-- Exercise brief --
Say how many lines in the entries hold the string "Lemma", giving the number by itself.

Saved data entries
********
Lemma AddOrder_lifetimes_witness :
  ∃ vs, violations (AddOrder 4 (with_order seller)).2 = [] ++ vs ∧
    (3 * 2 <= length vs)%nat ∧
    ([Spec.trade (Order.create GoodTillCancel 2 Buy 101 5) seller;
      Spec.trade (Order.create GoodTillCancel 1 Buy 100 10) (Order.create GoodTillCancel 9 Sell 100 7)] = []
     ↔ vs = []).
Proof.
  apply (AddOrder_lifetimes (with_order seller) 4 seller
    [Spec.trade (Order.create GoodTillCancel 2 Buy 101 5) seller;
     Spec.trade (Order.create GoodTillCancel 1 Buy 100 10) (Order.create GoodTillCancel 9 Sell 100 7)]
    (AddOrder 4 (with_order seller)).2 (at_rest_with_order seller));
    [reflexivity|conc|vm_compute; reflexivity].
Defined.

(** ** [GetOrderInfos] *)

(** The quantity resting at a level. *)
Definition level_total (s : Orderbook) (l : OrderPointers) : Z :=
  zsum (Order.remainingQuantity_ <$> omap (λ e, heap s !! e.2) l).

Lemma accumulate_eq h (l : OrderPointers) acc :
  (∀ e, e ∈ l → is_Some (h !! e.2)) →
  foldl (λ acc e,
      runningSum ← acc;
      match (h : gmap OrderPointer Order.t) !! e.2 with
      | Some o => Ret (u32 (u64 (runningSum + Order.GetRemainingQuantity o)))
      | None => Undef null_dereference
      end) (Ret (u32 acc)) l =
  Ret (u32 (acc + zsum (Order.remainingQuantity_ <$> omap (λ e, h !! e.2) l))).
Proof.
  revert acc. induction l as [|e l IH]; intros acc Hl.
  - simpl. by rewrite Z.add_0_r.
  - destruct (Hl e) as [o Ho]; [by left|]. rewrite (omap_cons_Some _ _ o) by done.
    cbn [foldl]. rewrite Ho. unfold mbind, outcome_bind, Order.GetRemainingQuantity.
    rewrite u32_u64, u32_add_l. etrans; [apply IH; intros e' He'; apply Hl; by right|].
    rewrite fmap_cons, zsum_cons. do 2 f_equal. lia.
Qed.

Lemma level_infos_eq s side :
  wf s →
  mapM (λ lvl, CreateLevelInfos (heap s) lvl.1 lvl.2) (levels side s) =
  Ret ((λ lvl, LevelInfo.mk lvl.1 (u32 (level_total s lvl.2))) <$> levels side s).
Proof.
  intros Hwf.
  assert (∀ pr l e, (pr, l) ∈ levels side s → e ∈ l → is_Some (heap s !! e.2)) as Hsome.
  { intros pr l e Hl He. destruct (wf_rests s Hwf _ _ _ _ Hl He) as (o & Ho & _). by eexists. }
  induction (levels side s) as [|[pr l] m IH]; [done|]. cbn [mapM fmap list_fmap].
  assert (CreateLevelInfos (heap s) pr l = Ret (LevelInfo.mk pr (u32 (level_total s l)))) as Hl.
  { unfold CreateLevelInfos. pose proof (accumulate_eq (heap s) l 0) as Ha.
    change (u32 0) with 0 in Ha. rewrite Ha; [done|]. intros e He. eapply Hsome; [by left|done]. }
  simpl. rewrite Hl. rewrite IH; [done|]. intros pr' l' e Hin. eapply Hsome. by right.
Qed.

(** [GetOrderInfos] lists the levels of each side from the best price,
    each with the sum of the remaining quantities of its orders modulo 2^32;
    where that sum fits in 32 bits it is the level's quantity. *)
Theorem GetOrderInfos_levels s :
  wf s →
  GetOrderInfos s = Ret (OrderbookLevelInfos.mk
    ((λ lvl, LevelInfo.mk lvl.1 (u32 (level_total s lvl.2))) <$> bids_ s)
    ((λ lvl, LevelInfo.mk lvl.1 (u32 (level_total s lvl.2))) <$> asks_ s)) ∧
  ∀ side pr l, (pr, l) ∈ levels side s → level_total s l < 2 ^ 32 →
    u32 (level_total s l) = level_total s l.
Proof.
  intros Hwf. split.
  - unfold GetOrderInfos. pose proof (level_infos_eq s Buy Hwf) as Hb.
    pose proof (level_infos_eq s Sell Hwf) as Ha. cbn [levels] in Hb, Ha. rewrite Hb. simpl.
    by rewrite Ha.
  - intros side pr l Hl Hlt. apply u32_id. split; [|done]. apply zsum_nonneg, Forall_forall.
    intros q (o & -> & (e & He & Ho)%list_elem_of_omap)%list_elem_of_fmap.
    destruct (wf_rests s Hwf _ _ _ _ Hl He) as (o' & Ho' & _ & _ & [Hok _] & _).
    assert (o' = o) as -> by congruence. lia.
Qed.

Lemma GetOrderInfos_levels_witness :
  GetOrderInfos book0 = Ret (OrderbookLevelInfos.mk
    ((λ lvl, LevelInfo.mk lvl.1 (u32 (level_total book0 lvl.2))) <$> bids_ book0)
    ((λ lvl, LevelInfo.mk lvl.1 (u32 (level_total book0 lvl.2))) <$> asks_ book0)) ∧
  ∀ side pr l, (pr, l) ∈ levels side book0 → level_total book0 l < 2 ^ 32 →
    u32 (level_total book0 l) = level_total book0 l.
Proof. apply (GetOrderInfos_levels book0), at_rest_wf, at_rest_book0. Defined.

(** Two orders of 2^31 at one price. *)
Definition wide_book : Orderbook :=
  (run_calls [Add GoodTillCancel 1 Buy 100 (2 ^ 31); Add GoodTillCancel 2 Buy 100 (2 ^ 31)]
     empty_book).2.

(** The level quantity wraps around: with two resting orders of 2^31 units
    each at one price, [GetOrderInfos] reports a level of quantity 0. *)
Theorem GetOrderInfos_wraps :
  reachable wide_book ∧ resting Buy wide_book =
    [Order.create GoodTillCancel 1 Buy 100 (2 ^ 31); Order.create GoodTillCancel 2 Buy 100 (2 ^ 31)] ∧
  GetOrderInfos wide_book = Ret (OrderbookLevelInfos.mk [LevelInfo.mk 100 0] []).
Proof.
  split_and!; [|reflexivity|reflexivity].
  apply (reachable_step (perform (Add GoodTillCancel 1 Buy 100 (2 ^ 31)) empty_book).2
           (Add GoodTillCancel 2 Buy 100 (2 ^ 31)) []); [|simpl; lia|vm_compute; reflexivity].
  apply (reachable_step empty_book (Add GoodTillCancel 1 Buy 100 (2 ^ 31)) []);
    [constructor|simpl; lia|vm_compute; reflexivity].
Qed.

(** ** [Order::Fill] *)

(** [Fill] throws [logic_error] exactly when asked for more than what
    remains; otherwise it moves the quantity from remaining to filled without
    wrapping around, keeps every other field, and the order is filled exactly
    when all of what remained was asked for. *)
Theorem Fill_behaviour q o :
  order_ok o → 0 <= q →
  if q >? Order.remainingQuantity_ o then Order.Fill q o = Throw logic_error
  else ∃ o', Order.Fill q o = Ret o' ∧ order_ok o' ∧ Spec.same_terms o o' ∧
    Order.GetRemainingQuantity o' = Order.GetRemainingQuantity o - q ∧
    Order.GetFilledQuantity o' = Order.GetFilledQuantity o + q ∧
    Order.IsFilled o' = (q =? Order.remainingQuantity_ o).
Proof.
  intros Hok Hq. destruct (q >? _) eqn:E.
  - unfold Order.Fill, Order.GetRemainingQuantity. by rewrite E.
  - zbool. exists (Spec.reduce q o). assert (0 <= q <= Order.remainingQuantity_ o) as Hr by lia.
    rewrite Fill_ok by done. pose proof (reduce_ok q o Hok Hr). destruct Hok.
    split_and!; try done.
    + unfold Order.GetFilledQuantity, Order.GetInitialQuantity, Order.GetRemainingQuantity. simpl.
      rewrite !u32_id by lia. lia.
    + rewrite Spec.reduce_filled. apply Z.eqb_sym.
Qed.

Lemma Fill_behaviour_witness :
  ∃ o', Order.Fill 5 seller = Ret o' ∧ order_ok o' ∧ Spec.same_terms seller o' ∧
    Order.GetRemainingQuantity o' = 12 - 5 ∧ Order.GetFilledQuantity o' = 0 + 5 ∧
    Order.IsFilled o' = (5 =? 12).
Proof. apply (Fill_behaviour 5 seller); [conc|lia]. Defined.

(** [main] prints the sizes 1 and 0, and its [CancelOrder] makes the three
    accesses to the erased hash node. *)
Theorem main_sizes :
  (main empty_book).1 = Ret (1%nat, 0%nat) ∧
  violations (main empty_book).2 = replicate 3 (dangling_entry 1).
Proof. split; reflexivity. Qed.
********
-- Task answer --
5